§ Required work:
Output only the lines below from the one containing "pose proof Hwf" to the one containing "eapply M_REPEAT_F; [done", exactly as written, both ends kept.

§ Source data:

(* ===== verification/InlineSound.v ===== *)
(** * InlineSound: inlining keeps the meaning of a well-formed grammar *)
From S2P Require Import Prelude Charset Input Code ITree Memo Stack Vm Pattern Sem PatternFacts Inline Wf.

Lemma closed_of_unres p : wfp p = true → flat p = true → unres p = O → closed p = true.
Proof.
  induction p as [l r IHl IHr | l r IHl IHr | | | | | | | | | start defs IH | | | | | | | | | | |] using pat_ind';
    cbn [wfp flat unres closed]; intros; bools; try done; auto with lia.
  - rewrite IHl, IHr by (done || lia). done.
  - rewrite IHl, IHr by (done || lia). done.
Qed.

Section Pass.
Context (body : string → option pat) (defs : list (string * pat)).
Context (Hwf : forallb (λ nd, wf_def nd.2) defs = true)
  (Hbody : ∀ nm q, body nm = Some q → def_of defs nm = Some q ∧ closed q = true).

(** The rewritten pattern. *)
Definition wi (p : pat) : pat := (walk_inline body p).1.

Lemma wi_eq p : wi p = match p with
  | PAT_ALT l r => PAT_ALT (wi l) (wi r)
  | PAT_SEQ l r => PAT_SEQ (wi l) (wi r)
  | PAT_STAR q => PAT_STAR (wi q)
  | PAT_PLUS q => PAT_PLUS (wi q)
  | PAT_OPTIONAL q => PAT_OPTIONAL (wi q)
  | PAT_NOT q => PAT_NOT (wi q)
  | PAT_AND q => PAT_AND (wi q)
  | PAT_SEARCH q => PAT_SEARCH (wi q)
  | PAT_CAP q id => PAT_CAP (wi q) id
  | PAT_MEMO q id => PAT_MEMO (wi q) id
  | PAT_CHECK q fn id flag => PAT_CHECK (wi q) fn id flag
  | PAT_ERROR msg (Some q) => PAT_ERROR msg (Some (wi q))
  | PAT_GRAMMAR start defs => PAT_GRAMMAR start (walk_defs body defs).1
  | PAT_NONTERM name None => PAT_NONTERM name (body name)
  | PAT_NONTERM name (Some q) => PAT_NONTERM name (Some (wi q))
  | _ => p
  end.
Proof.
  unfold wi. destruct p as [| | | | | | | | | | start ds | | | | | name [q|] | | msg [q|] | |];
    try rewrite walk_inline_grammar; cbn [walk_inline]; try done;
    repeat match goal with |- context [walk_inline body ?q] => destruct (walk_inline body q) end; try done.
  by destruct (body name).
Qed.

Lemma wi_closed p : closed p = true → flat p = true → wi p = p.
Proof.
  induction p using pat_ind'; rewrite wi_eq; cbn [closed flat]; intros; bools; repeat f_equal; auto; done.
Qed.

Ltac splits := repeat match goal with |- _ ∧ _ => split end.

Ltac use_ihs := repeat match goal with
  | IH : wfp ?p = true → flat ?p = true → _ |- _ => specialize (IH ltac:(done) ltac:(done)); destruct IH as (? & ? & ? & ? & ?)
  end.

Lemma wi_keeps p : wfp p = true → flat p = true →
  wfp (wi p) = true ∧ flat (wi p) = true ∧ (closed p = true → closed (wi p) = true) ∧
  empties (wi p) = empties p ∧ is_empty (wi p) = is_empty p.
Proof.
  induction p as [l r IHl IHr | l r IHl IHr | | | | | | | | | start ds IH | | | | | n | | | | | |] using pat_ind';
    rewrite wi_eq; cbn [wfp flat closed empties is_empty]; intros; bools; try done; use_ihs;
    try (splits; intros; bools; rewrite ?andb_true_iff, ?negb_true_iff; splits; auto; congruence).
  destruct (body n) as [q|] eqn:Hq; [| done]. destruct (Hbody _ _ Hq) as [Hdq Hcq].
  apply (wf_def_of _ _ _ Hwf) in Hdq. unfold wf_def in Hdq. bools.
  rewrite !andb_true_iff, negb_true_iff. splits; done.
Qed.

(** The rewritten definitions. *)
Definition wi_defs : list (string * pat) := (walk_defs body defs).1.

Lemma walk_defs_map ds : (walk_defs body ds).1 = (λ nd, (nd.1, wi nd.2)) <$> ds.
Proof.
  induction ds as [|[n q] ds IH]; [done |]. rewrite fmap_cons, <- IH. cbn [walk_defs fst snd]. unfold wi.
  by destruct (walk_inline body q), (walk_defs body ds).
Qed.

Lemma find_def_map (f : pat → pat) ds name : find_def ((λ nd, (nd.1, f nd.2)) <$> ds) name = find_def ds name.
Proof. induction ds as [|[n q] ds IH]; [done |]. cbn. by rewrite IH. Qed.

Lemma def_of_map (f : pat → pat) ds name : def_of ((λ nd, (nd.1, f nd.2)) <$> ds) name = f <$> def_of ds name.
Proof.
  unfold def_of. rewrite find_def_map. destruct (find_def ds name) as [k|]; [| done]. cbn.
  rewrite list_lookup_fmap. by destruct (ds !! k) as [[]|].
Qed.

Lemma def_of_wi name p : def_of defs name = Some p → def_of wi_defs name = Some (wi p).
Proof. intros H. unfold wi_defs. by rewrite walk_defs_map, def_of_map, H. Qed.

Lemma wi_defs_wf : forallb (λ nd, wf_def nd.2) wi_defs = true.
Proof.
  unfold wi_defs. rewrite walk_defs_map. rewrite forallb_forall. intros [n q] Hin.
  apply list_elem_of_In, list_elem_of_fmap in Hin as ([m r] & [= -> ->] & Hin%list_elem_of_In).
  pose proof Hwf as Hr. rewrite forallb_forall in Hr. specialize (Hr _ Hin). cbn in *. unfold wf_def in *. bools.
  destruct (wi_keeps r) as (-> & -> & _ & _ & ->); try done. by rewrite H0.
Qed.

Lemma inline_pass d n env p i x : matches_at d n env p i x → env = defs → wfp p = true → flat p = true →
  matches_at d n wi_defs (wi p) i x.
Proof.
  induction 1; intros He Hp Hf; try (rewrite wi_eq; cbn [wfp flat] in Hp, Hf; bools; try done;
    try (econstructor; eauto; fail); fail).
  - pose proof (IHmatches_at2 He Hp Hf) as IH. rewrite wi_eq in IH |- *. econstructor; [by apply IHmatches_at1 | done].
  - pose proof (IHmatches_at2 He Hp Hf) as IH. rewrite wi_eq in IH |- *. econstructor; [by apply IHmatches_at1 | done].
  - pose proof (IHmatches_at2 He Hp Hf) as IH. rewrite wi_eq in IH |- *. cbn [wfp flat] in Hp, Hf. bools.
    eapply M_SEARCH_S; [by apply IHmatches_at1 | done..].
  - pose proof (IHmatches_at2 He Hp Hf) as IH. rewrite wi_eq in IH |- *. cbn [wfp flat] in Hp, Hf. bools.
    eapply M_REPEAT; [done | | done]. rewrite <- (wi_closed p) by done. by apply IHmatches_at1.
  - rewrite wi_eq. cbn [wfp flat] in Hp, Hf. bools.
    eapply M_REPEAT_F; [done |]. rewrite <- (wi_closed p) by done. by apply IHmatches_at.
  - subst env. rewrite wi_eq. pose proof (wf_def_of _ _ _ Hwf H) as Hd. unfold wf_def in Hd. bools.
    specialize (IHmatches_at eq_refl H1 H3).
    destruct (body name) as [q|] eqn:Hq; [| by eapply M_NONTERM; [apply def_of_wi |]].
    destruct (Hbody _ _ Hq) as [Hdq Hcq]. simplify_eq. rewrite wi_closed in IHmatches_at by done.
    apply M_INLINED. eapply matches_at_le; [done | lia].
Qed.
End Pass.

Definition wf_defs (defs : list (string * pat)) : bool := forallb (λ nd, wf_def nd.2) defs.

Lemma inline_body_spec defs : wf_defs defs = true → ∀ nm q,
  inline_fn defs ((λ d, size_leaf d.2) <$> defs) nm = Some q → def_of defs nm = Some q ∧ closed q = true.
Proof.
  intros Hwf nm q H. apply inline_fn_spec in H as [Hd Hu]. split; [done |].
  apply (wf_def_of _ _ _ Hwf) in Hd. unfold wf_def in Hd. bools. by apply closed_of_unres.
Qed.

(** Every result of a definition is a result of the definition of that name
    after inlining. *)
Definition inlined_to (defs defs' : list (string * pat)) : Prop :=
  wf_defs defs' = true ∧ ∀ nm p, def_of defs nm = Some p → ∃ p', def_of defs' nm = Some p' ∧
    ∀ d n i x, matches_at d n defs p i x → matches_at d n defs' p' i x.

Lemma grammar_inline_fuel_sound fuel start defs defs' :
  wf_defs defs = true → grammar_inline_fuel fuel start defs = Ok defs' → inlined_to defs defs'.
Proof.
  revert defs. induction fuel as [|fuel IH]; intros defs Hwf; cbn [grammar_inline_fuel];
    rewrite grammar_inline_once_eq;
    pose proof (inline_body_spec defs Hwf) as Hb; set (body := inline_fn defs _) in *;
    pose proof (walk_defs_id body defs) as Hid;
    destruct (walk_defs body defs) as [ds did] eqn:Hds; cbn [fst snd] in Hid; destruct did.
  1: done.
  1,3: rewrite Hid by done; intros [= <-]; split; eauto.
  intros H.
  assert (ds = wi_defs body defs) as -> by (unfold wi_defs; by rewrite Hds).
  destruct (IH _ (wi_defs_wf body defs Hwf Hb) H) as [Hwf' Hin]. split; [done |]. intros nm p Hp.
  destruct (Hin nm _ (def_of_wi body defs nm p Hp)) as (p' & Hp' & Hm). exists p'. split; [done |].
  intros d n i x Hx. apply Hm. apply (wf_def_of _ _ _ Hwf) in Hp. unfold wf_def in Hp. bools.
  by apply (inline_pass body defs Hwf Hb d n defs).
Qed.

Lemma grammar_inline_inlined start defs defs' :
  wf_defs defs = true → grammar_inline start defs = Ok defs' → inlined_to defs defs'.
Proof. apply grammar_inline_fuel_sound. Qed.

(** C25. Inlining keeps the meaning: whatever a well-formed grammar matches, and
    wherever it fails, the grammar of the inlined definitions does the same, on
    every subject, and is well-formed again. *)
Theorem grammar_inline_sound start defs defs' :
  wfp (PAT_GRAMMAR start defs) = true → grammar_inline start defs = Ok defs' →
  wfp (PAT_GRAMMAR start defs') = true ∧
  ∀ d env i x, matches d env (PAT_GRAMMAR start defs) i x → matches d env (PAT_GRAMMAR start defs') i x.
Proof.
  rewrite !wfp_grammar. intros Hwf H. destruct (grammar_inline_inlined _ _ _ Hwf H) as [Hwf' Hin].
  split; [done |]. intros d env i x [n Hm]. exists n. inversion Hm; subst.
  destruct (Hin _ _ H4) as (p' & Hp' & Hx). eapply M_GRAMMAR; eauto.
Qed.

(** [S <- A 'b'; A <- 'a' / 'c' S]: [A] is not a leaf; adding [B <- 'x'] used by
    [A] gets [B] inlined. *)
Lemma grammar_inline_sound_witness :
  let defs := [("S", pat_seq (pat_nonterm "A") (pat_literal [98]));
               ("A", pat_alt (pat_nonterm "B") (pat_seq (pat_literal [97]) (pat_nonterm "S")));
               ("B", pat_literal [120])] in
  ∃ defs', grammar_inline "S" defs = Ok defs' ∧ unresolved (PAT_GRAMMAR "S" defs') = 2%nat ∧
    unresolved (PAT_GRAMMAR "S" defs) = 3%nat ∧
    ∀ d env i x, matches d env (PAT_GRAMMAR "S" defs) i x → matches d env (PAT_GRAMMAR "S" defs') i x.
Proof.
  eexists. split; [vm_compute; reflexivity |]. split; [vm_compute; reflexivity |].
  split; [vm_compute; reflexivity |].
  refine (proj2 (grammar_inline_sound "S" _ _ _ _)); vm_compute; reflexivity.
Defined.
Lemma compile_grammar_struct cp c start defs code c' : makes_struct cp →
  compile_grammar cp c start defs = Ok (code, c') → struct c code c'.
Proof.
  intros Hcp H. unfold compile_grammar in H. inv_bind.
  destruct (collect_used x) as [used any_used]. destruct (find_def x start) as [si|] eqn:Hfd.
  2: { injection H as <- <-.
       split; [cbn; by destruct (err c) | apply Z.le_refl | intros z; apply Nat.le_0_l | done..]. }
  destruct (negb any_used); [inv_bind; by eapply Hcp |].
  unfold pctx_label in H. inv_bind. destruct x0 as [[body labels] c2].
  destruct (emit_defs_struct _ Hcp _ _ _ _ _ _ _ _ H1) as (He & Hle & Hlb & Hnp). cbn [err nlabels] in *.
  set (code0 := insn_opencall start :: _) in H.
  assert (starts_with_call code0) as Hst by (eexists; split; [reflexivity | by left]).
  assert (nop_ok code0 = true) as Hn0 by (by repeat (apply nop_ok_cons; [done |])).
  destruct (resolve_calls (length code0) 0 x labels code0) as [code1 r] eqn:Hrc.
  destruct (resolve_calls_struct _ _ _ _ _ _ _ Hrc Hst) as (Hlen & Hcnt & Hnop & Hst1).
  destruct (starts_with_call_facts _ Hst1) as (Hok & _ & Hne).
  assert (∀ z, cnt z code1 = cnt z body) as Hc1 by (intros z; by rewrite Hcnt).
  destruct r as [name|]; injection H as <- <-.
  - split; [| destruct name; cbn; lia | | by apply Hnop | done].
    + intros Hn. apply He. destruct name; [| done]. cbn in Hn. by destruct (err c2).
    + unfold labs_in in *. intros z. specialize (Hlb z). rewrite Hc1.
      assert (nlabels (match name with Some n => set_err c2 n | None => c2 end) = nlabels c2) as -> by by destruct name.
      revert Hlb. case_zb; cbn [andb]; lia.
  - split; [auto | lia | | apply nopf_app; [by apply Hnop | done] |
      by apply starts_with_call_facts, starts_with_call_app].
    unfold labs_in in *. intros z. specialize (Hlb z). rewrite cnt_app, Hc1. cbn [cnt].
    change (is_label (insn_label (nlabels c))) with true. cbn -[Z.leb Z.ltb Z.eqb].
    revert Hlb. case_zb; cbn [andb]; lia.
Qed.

§ Written response:
  pose proof Hwf as Hr. rewrite forallb_forall in Hr. specialize (Hr _ Hin). cbn in *. unfold wf_def in *. bools.
  destruct (wi_keeps r) as (-> & -> & _ & _ & ->); try done. by rewrite H0.
Qed.

Lemma inline_pass d n env p i x : matches_at d n env p i x → env = defs → wfp p = true → flat p = true →
  matches_at d n wi_defs (wi p) i x.
Proof.
  induction 1; intros He Hp Hf; try (rewrite wi_eq; cbn [wfp flat] in Hp, Hf; bools; try done;
    try (econstructor; eauto; fail); fail).
  - pose proof (IHmatches_at2 He Hp Hf) as IH. rewrite wi_eq in IH |- *. econstructor; [by apply IHmatches_at1 | done].
  - pose proof (IHmatches_at2 He Hp Hf) as IH. rewrite wi_eq in IH |- *. econstructor; [by apply IHmatches_at1 | done].
  - pose proof (IHmatches_at2 He Hp Hf) as IH. rewrite wi_eq in IH |- *. cbn [wfp flat] in Hp, Hf. bools.
    eapply M_SEARCH_S; [by apply IHmatches_at1 | done..].
  - pose proof (IHmatches_at2 He Hp Hf) as IH. rewrite wi_eq in IH |- *. cbn [wfp flat] in Hp, Hf. bools.
    eapply M_REPEAT; [done | | done]. rewrite <- (wi_closed p) by done. by apply IHmatches_at1.
  - rewrite wi_eq. cbn [wfp flat] in Hp, Hf. bools.
    eapply M_REPEAT_F; [done |]. rewrite <- (wi_closed p) by done. by apply IHmatches_at.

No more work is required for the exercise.